This beauty provided the two of us with three perfect dinners, though the final meal of curry did have some prawns added for variety. I needed to rummage around for my largest chopping board and strongest, sharpest knives to make cutting the whole fish up a little easier. The fish was divided into a combination of two thick steaks on the bone, two good fillets off the bone but skin left on, and the rest of the turbot flesh removed from the bone and skinned to use in the curry. The head and bones were all used to make fish stock with some of the tastier morsels from the cooked head being quietly reserved for cooks perks.
The first meal we had used the bone in steaks. I served them with a gratin of potatoes and baby turnips flavoured with garlic and thyme. The dish was a much simplified version of a Nathan Outlaw recipe reproduced on cooked.com and printed in Nathan Outlaw's Fish Kitchen cookbook. I did not make the seaweed butter but added plenty of plain butter.
For a video clip of Nathan Outlaw preparing a small whole turbot to cook as 'on the bone' steaks do watch this 2012 Saturday Kitchen YouTube clip.
For the fillets of turbot I chose a recipe from a much treasured cookbook, Joyce Molyneux's The Carved Angel Cookbook. The Carved Angel was a restaurant in Dartmouth, Devon that was once run by Joyce Molyneux who favoured local produce and encouraged local growers and foragers to supply her restaurant. There is a quote in the book that I would wish could be part of all restaurant staff training ' ..we try to make service as unobtrusive as possible, anticipating people's wants, without constantly fluttering around them'.
There is an elegant simplicity about all of the recipes in the book and this turbot dish is flavoured with just lime and ginger.
1 lime
4 x 175g turbot fillets
1 tsp grated ginger root
salt & pepper
Hollandaise sauce to serve ( I cheated and just served a good quality mayonnaise)
Preheat oven to 140C
First pare the zest off the whole lime with a small sharp knife and then cut each strip of zest into thin shreds removing any white pith first.
Peel the thick white pith off the whole lime and remove each lime segment from the surrounding skin. (BBC food website page showing the segmenting technique).
Place the turbot fillets in a buttered ovenproof dish and scatter over the lime segments, half of the shredded zest and all of the grated ginger.
Season with salt and pepper.
Cover the dish with foil and bake for 15-20 minutes or until the turbot is just cooked.
Blanch the remaining zest strips in boiling water for 1 minute and then refresh under cold water.
When ready to serve, remove the foil and scatter over the remaining zest strips.
Hollandaise sauce will go well with this dish but I find it very rich so am more inclined to serve a small portion of a light mayonnaise and have buttery mashed potato or buttered new potatoes alongside.

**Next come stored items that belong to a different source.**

(* ===== verification/Gateways.v ===== *)
(** * Money through gateways

    account_member_evaluator.cpp and protocol/account_member.cpp: the committee issues an asset
    to a gateway or takes it back, accounts withdraw to a gateway and gateways deposit to
    accounts.  The steps of the roles (Identities), of authentication (Authentication) and of
    gateways act on one state; the theorems are about all of them together. *)

From S2P Require Import Prelude ObjectId Safe Uint128 Asset Vesting Balance Authority Votes Names Transfers AssetRegistry Listings Identities Authentication.
From Stdlib Require Import ZArith.
From stdpp Require Import gmap strings.

Local Open Scope Z_scope.

Definition GRAPHENE_MAX_MEMO_DATA_LENGTH : Z := 280.
Definition GRAPHENE_MAX_SHARE_BUDGET : Z := 280000000000000.

(** ** The operations *)

Record gateway_issue_currency_operation := mk_gateway_issue {
  gi_fee : asset; gi_issuer : Z; account_to : Z; issue_currency : asset; revoke : bool; gi_memo : option memo_data }.
(** [gateway_withdraw_operation] and [gateway_deposit_operation]. *)
Record gateway_operation := mk_gateway_operation { go_fee : asset; go_from : Z; go_to : Z; go_amount : asset }.

Definition issue_validate (o : gateway_issue_currency_operation) : result () :=
  FC_ASSERT (0 <=? amount (gi_fee o)) ;;
  FC_ASSERT (0 <=? amount (issue_currency o)) ;;
  when_set (gi_memo o) (λ m, FC_ASSERT (memo_length m <? GRAPHENE_MAX_MEMO_DATA_LENGTH)).
Definition gateway_validate (o : gateway_operation) : result () :=
  FC_ASSERT (0 <=? amount (go_fee o)) ;; FC_ASSERT (0 <=? amount (go_amount o)) ;; FC_ASSERT (negb (go_from o =? go_to o)).

(** ** Parts of the state *)

Definition is_loan_issued (a : Transfers.asset_object) : bool :=
  any (Transfers.uasset_property a) (Z.lor ASSET_LOAN Transfers.ASSET_CASH) && Transfers.is_bitasset_issued a.
Definition is_lender_issued (i : Z) (a : Transfers.asset_object) : bool :=
  (Z.land (Transfers.uasset_property a) ASSET_LENDER =? ASSET_LENDER) && (Transfers.is_bitasset_issued a || (i =? 0)).

Definition the_dynamic (i : Z) : M state asset_dynamic_data := on_base (on_books (get Balance.dynamic_data i)).
Definition modify_supply (i : Z) (f : Z → result Z) : M state () :=
  on_base (on_books (
    ad ← get Balance.dynamic_data i;
    n ← lift (f (Balance.current_supply ad));
    modify_st (λ l, Balance.set_dynamic (<[i := mk_dyn n (Balance.accumulated_fees ad) (Balance.fee_pool ad)]> (Balance.dynamic_data l)) l))).

(** The object that an iterator of the index of gateways points to, and its dynamic data. *)
Definition gateway_at (acct : Z) : M state (Z * member) := role_of gateway acct.
Definition dynamic_id_of (m : member) : Z := match info m with gateway_details _ _ _ d => d | _ => 0 end.
Definition the_traffic (m : member) : M state gateway_dynamic :=
  s ← get_st; lift (match gateway_dynamics (base s) !! dynamic_id_of m with Some t => Ok t | None => Throw other_exception end).
Definition modify_traffic (m : member) (f : gateway_dynamic → result gateway_dynamic) : M state () :=
  t ← the_traffic m;
  t' ← lift (f t);
  on_base (modify_st (λ b, Identities.set_dynamics (<[dynamic_id_of m := t']> (gateway_dynamics b)) (next_gateway_dynamic b) (next_carrier_dynamic b) b)).

(** [data.x\[id\] += n] of a map whose missing entries are 0. *)
Definition bump (i n : Z) (m : gmap Z Z) : result (gmap Z Z) := v ← safe_add (default 0 (m !! i)) n; Ok (<[i := v]> m).
Definition drop_from (i n : Z) (m : gmap Z Z) : result (gmap Z Z) := v ← safe_sub (default 0 (m !! i)) n; Ok (<[i := v]> m).
Definition count (i : Z) (m : gmap Z Z) : gmap Z Z := <[i := to_uint 64 (default 0 (m !! i) + 1)]> m.

Definition with_issue (f : gmap Z Z → result (gmap Z Z)) (t : gateway_dynamic) : result gateway_dynamic :=
  m ← f (issue_amount t); Ok (mk_gateway_dynamic (deposit_amount t) (withdraw_amount t) (deposit_count t) (withdraw_count t) m).
Definition record_withdraw (d : asset) (t : gateway_dynamic) : result gateway_dynamic :=
  m ← bump (asset_id d) (amount d) (withdraw_amount t);
  Ok (mk_gateway_dynamic (deposit_amount t) m (deposit_count t) (count (asset_id d) (withdraw_count t)) (issue_amount t)).
Definition record_deposit (d : asset) (t : gateway_dynamic) : result gateway_dynamic :=
  m ← bump (asset_id d) (amount d) (deposit_amount t);
  Ok (mk_gateway_dynamic m (withdraw_amount t) (count (asset_id d) (deposit_count t)) (withdraw_count t) (issue_amount t)).

(** ** gateway_issue_currency_evaluator *)

Definition issue_evaluate (o : gateway_issue_currency_operation) : M state () :=
  let i := asset_id (issue_currency o) in let n := amount (issue_currency o) in
  a ← the_asset i;
  c ← the_account (account_to o);
  ad ← the_dynamic i;
  assert_st (negb (is_lock_balance c)) ;;
  lift (issue_validate o) ;;
  assert_st (Transfers.is_bitasset_issued (transfer_view a) || (i =? GRAPHENE_CORE_ASSET)) ;;
  assert_st (has_flag gateway c) ;;
  if revoke o then
    itr ← gateway_at (account_to o);
    t ← the_traffic itr.2;
    issued ← lift (deref (issue_amount t !! i));
    ubalance ← on_base (balance_of (account_to o) i);
    assert_st (n <=? amount ubalance) ;;
    assert_st (n <=? Balance.current_supply ad) ;;
    assert_st (n <=? issued)
  else
    s ← get_st;
    enabled ← lift (is_gateway_enable s (account_to o) c i);
    assert_st enabled ;;
    assert_st (Balance.current_supply ad <=? max_supply (common_options a)) ;;
    umax ← lift (safe_sub (max_supply (common_options a)) (Balance.current_supply ad));
    assert_st (n <=? umax) ;;
    if i =? GRAPHENE_CORE_ASSET then
      left ← lift (safe_sub GRAPHENE_MAX_SHARE_BUDGET (budget_supply s)); assert_st (n <=? left)
    else mret ().

Definition modify_budget (f : Z → result Z) : M state () :=
  s ← get_st; n ← lift (f (budget_supply s)); modify_st (set_budget_supply n).

Definition issue_apply (o : gateway_issue_currency_operation) : M state () :=
  let i := asset_id (issue_currency o) in let n := amount (issue_currency o) in
  if revoke o then
    debit ← lift (asset_neg (issue_currency o));
    on_base (on_books (adjust_balance 88 "" (account_to o) debit)) ;;
    modify_supply i (λ x, safe_sub x n) ;;
    itr ← gateway_at (account_to o);
    modify_traffic itr.2 (with_issue (drop_from i n)) ;;
    if i =? GRAPHENE_CORE_ASSET then modify_budget (λ x, safe_sub x n) else mret ()
  else
    on_base (on_books (adjust_balance 3 "" (account_to o) (issue_currency o))) ;;
    modify_supply i (λ x, safe_add x n) ;;
    itr ← gateway_at (account_to o);
    modify_traffic itr.2 (with_issue (bump i n)) ;;
    if i =? GRAPHENE_CORE_ASSET then modify_budget (λ x, safe_add x n) else mret ().

(** ** gateway_withdraw_evaluator and gateway_deposit_evaluator *)

Definition check_loan (i : Z) (a : asset_object) : M state () :=
  assert_st (is_loan_issued (transfer_view a) || is_lender_issued i (transfer_view a)).

Definition withdraw_evaluate (o : gateway_operation) : M state () :=
  let i := asset_id (go_amount o) in
  t ← the_account (go_to o);
  f ← the_account (go_from o);
  a ← the_asset i;
  assert_st (negb (is_lock_balance f)) ;;
  assert_st (negb (is_lock_balance t)) ;;
  gateway_at (go_to o) ;;
  lift (gateway_validate o) ;;
  check_loan i a ;;
  assert_st (has_flag gateway t) ;;
  ca ← role_of gateway (go_to o);
  answer ← get_can_withdraw ca.2 (go_from o) i;
  assert_st (negb (answer =? 0)) ;;
  s ← get_st;
  enabled ← lift (is_gateway_enable s (go_to o) t i);
  assert_st enabled ;;
  ubalance ← on_base (balance_of (go_from o) i);
  assert_st (amount (go_amount o) <=? amount ubalance).

Definition withdraw_apply (o : gateway_operation) : M state () :=
  itr ← gateway_at (go_to o);
  on_base (on_books (adjust_balance 4 "" (go_to o) (go_amount o))) ;;
  debit ← lift (asset_neg (go_amount o));
  on_base (on_books (adjust_balance 5 "" (go_from o) debit)) ;;
  modify_traffic itr.2 (record_withdraw (go_amount o)).

Definition deposit_evaluate (o : gateway_operation) : M state () :=
  let i := asset_id (go_amount o) in
  t ← the_account (go_to o);
  f ← the_account (go_from o);
  a ← the_asset i;
  assert_st (negb (is_lock_balance f)) ;;
  assert_st (negb (is_lock_balance t)) ;;
  gateway_at (go_from o) ;;
  lift (gateway_validate o) ;;
  check_loan i a ;;
  assert_st (has_flag gateway f) ;;
  s ← get_st;
  enabled ← lift (is_gateway_enable s (go_from o) f i);
  assert_st enabled ;;
  ca ← role_of gateway (go_from o);
  answer ← get_can_deposit ca.2 (go_to o) i;
  assert_st (0 <? answer) ;;
  ubalance ← on_base (balance_of (go_from o) i);
  assert_st (amount (go_amount o) <=? amount ubalance).

Definition deposit_apply (o : gateway_operation) : M state () :=
  itr ← gateway_at (go_from o);
  on_base (on_books (adjust_balance 6 "" (go_to o) (go_amount o))) ;;
  debit ← lift (asset_neg (go_amount o));
  on_base (on_books (adjust_balance 7 "" (go_from o) debit)) ;;
  modify_traffic itr.2 (record_deposit (go_amount o)).

(** ** Operations and blocks *)

Inductive gateway_action :=
  | gateway_issue (o : gateway_issue_currency_operation)
  | gateway_withdraw (o : gateway_operation)
  | gateway_deposit (o : gateway_operation).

The final dish we cooked from our turbot was a Rick Stein curry of potatoes and peas which was augmented with a small addition of turbot and prawns near the end of the cooking time. I had a small quantity of home grown french beans in the garden so took the liberty of adding those too. So apart from the spicing, I rather veered away from the original recipe. This was served with cucumber raita and a fresh mint and coriander chutney.
While we were away the weather was very warm and dry so, I was amazed that nearly all of the plants in both the garden and allotment survived. The warm weather had brought a lot of the garden plants into flower so we were welcomed home by quite a lot of flowers in bloom, some of which I picked to enjoy indoors:
Dahlias, purple verbena, lavender, purple sage leaves and greek oregano flowers
I'm very jealous of that turbot and of the dishes it produced, of course. It's such a fine fish but tends to be way too expensive whenever I see a decent one. I'm so pleased that someone else still treasures the Carved Angel Cookbook. My copy went "missing" shortly after a (supposed) friend borrowed it or, at least, that's my story. Happily I bought a second-hand copy to replace it last year. It's a wonderful book that still inspires me and reminds me sometimes of the type of fine dishes and, perhaps, a style of cooking that we're in danger of forgetting.